(** Run on a file system that holds nothing but the root, the driver ends
    normally; it has made base_path with every directory above it and the
    five directories mipmap-mdpi to mipmap-xxxhdpi under it, fifteen
    directories in all, and written exactly five files, one ic_launcher.png
    in each mipmap directory, holding the icon of the entry's size. *)
Theorem main_on_empty_directory (R : Rasterizer) :
  exists fs,
    (main R).2 = Ok tt /\ run (main R).1 empty_fs = Ok fs /\
    base_path ∈ dirs fs /\ size (dirs fs) = 15%nat /\ size (files fs) = 5%nat /\
    forall label sz, (label, sz) ∈ ICON_SIZES ->
      icon_dir label ∈ dirs fs /\
      exists img, files fs !! icon_file label = Some ("PNG", img) /\
        create_voxmatrix_icon R sz = Ok img /\ width img = sz /\ height img = sz.
Proof.
  destruct (main_has_five_icon_trace R)
    as (i48 & i72 & i96 & i144 & i192 & Hmain & H48 & H72 & H96 & H144 & H192).
  exists (after_run i48 i72 i96 i144 i192 empty_fs).
  rewrite Hmain. cbn [fst snd]. split; [reflexivity|].
  split.
  { destruct (run_five_icon_trace i48 i72 i96 i144 i192 empty_fs) as [[_ H]|[H _]];
      [exact H | destruct H; apply writable_empty_fs]. }
  destruct (after_run_empty_fs_counts i48 i72 i96 i144 i192) as (Hd & Hf & Hb).
  split; [exact Hb|]. split; [exact Hd|]. split; [exact Hf|].
  intros label sz Hin. split.
  { apply after_run_dirs. left. exists label, sz. split; [exact Hin|].
    apply mipmap_chain_leaf. }
  unfold ICON_SIZES in Hin.
  repeat (apply elem_of_cons in Hin as [Heq|Hin]; [injection Heq as -> ->|]);
    [| | | | | apply elem_of_nil in Hin; destruct Hin].
  - exists i48. split; [clear; vm_compute; reflexivity | exact H48].
  - exists i72. split; [clear; vm_compute; reflexivity | exact H72].
  - exists i96. split; [clear; vm_compute; reflexivity | exact H96].
  - exists i144. split; [clear; vm_compute; reflexivity | exact H144].
  - exists i192. split; [clear; vm_compute; reflexivity | exact H192].
Qed.

(** Running the driver again changes nothing: on the file system left by a
    run that ended normally, a second run ends normally too and leaves that
    same file system (the directories are there already, which exist_ok
    allows, and each file is overwritten with the same icon). *)
Theorem second_run_changes_nothing (R : Rasterizer) (fs fs1 : FS) :
  run (main R).1 fs = Ok fs1 -> run (main R).1 fs1 = Ok fs1.
Proof.
  destruct (main_has_five_icon_trace R)
    as (i48 & i72 & i96 & i144 & i192 & -> & _). cbn [fst].
  intros Hrun.
  destruct (run_five_icon_trace i48 i72 i96 i144 i192 fs) as [[Hw H]|[_ [e H]]];
    rewrite H in Hrun; [|discriminate Hrun].
  injection Hrun as <-.
  destruct (run_five_icon_trace i48 i72 i96 i144 i192
              (after_run i48 i72 i96 i144 i192 fs)) as [[_ H']|[Hn _]].
  - rewrite H'. by rewrite after_run_twice.
  - destruct Hn. by apply writable_after_run.
Qed.

Lemma second_run_changes_nothing_witness :
  exists fs1, run (main Ideal.rasterizer).1 empty_fs = Ok fs1 /\
    run (main Ideal.rasterizer).1 fs1 = Ok fs1.
Proof.
  destruct (main_has_five_icon_trace Ideal.rasterizer)
    as (i48 & i72 & i96 & i144 & i192 & Hmain & _).
  assert (Hrun : run (main Ideal.rasterizer).1 empty_fs
                 = Ok (after_run i48 i72 i96 i144 i192 empty_fs)).
  { rewrite Hmain. cbn [fst].
    destruct (run_five_icon_trace i48 i72 i96 i144 i192 empty_fs) as [[_ H]|[H _]];
      [exact H | destruct H; apply writable_empty_fs]. }
  eexists. split; [exact Hrun|].
  exact (second_run_changes_nothing Ideal.rasterizer _ _ Hrun).
Defined.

- [Your objective] Write out every entry exactly as given.

- [Answer box]
(** Run on a file system that holds nothing but the root, the driver ends
    normally; it has made base_path with every directory above it and the
    five directories mipmap-mdpi to mipmap-xxxhdpi under it, fifteen
    directories in all, and written exactly five files, one ic_launcher.png
    in each mipmap directory, holding the icon of the entry's size. *)
Theorem main_on_empty_directory (R : Rasterizer) :
  exists fs,
    (main R).2 = Ok tt /\ run (main R).1 empty_fs = Ok fs /\
    base_path ∈ dirs fs /\ size (dirs fs) = 15%nat /\ size (files fs) = 5%nat /\
    forall label sz, (label, sz) ∈ ICON_SIZES ->
      icon_dir label ∈ dirs fs /\
      exists img, files fs !! icon_file label = Some ("PNG", img) /\
        create_voxmatrix_icon R sz = Ok img /\ width img = sz /\ height img = sz.
Proof.
  destruct (main_has_five_icon_trace R)
    as (i48 & i72 & i96 & i144 & i192 & Hmain & H48 & H72 & H96 & H144 & H192).
  exists (after_run i48 i72 i96 i144 i192 empty_fs).
  rewrite Hmain. cbn [fst snd]. split; [reflexivity|].
  split.
  { destruct (run_five_icon_trace i48 i72 i96 i144 i192 empty_fs) as [[_ H]|[H _]];
      [exact H | destruct H; apply writable_empty_fs]. }
  destruct (after_run_empty_fs_counts i48 i72 i96 i144 i192) as (Hd & Hf & Hb).
  split; [exact Hb|]. split; [exact Hd|]. split; [exact Hf|].
  intros label sz Hin. split.
  { apply after_run_dirs. left. exists label, sz. split; [exact Hin|].
    apply mipmap_chain_leaf. }
  unfold ICON_SIZES in Hin.
  repeat (apply elem_of_cons in Hin as [Heq|Hin]; [injection Heq as -> ->|]);
    [| | | | | apply elem_of_nil in Hin; destruct Hin].
  - exists i48. split; [clear; vm_compute; reflexivity | exact H48].
  - exists i72. split; [clear; vm_compute; reflexivity | exact H72].
  - exists i96. split; [clear; vm_compute; reflexivity | exact H96].
  - exists i144. split; [clear; vm_compute; reflexivity | exact H144].
  - exists i192. split; [clear; vm_compute; reflexivity | exact H192].
Qed.

(** Running the driver again changes nothing: on the file system left by a
    run that ended normally, a second run ends normally too and leaves that
    same file system (the directories are there already, which exist_ok
    allows, and each file is overwritten with the same icon). *)
Theorem second_run_changes_nothing (R : Rasterizer) (fs fs1 : FS) :
  run (main R).1 fs = Ok fs1 -> run (main R).1 fs1 = Ok fs1.
Proof.
  destruct (main_has_five_icon_trace R)
    as (i48 & i72 & i96 & i144 & i192 & -> & _). cbn [fst].
  intros Hrun.
  destruct (run_five_icon_trace i48 i72 i96 i144 i192 fs) as [[Hw H]|[_ [e H]]];
    rewrite H in Hrun; [|discriminate Hrun].
  injection Hrun as <-.
  destruct (run_five_icon_trace i48 i72 i96 i144 i192
              (after_run i48 i72 i96 i144 i192 fs)) as [[_ H']|[Hn _]].
  - rewrite H'. by rewrite after_run_twice.
  - destruct Hn. by apply writable_after_run.
Qed.

Lemma second_run_changes_nothing_witness :
  exists fs1, run (main Ideal.rasterizer).1 empty_fs = Ok fs1 /\
    run (main Ideal.rasterizer).1 fs1 = Ok fs1.
Proof.
  destruct (main_has_five_icon_trace Ideal.rasterizer)
    as (i48 & i72 & i96 & i144 & i192 & Hmain & _).
  assert (Hrun : run (main Ideal.rasterizer).1 empty_fs
                 = Ok (after_run i48 i72 i96 i144 i192 empty_fs)).
  { rewrite Hmain. cbn [fst].
    destruct (run_five_icon_trace i48 i72 i96 i144 i192 empty_fs) as [[_ H]|[H _]];
      [exact H | destruct H; apply writable_empty_fs]. }
  eexists. split; [exact Hrun|].
  exact (second_run_changes_nothing Ideal.rasterizer _ _ Hrun).
Defined.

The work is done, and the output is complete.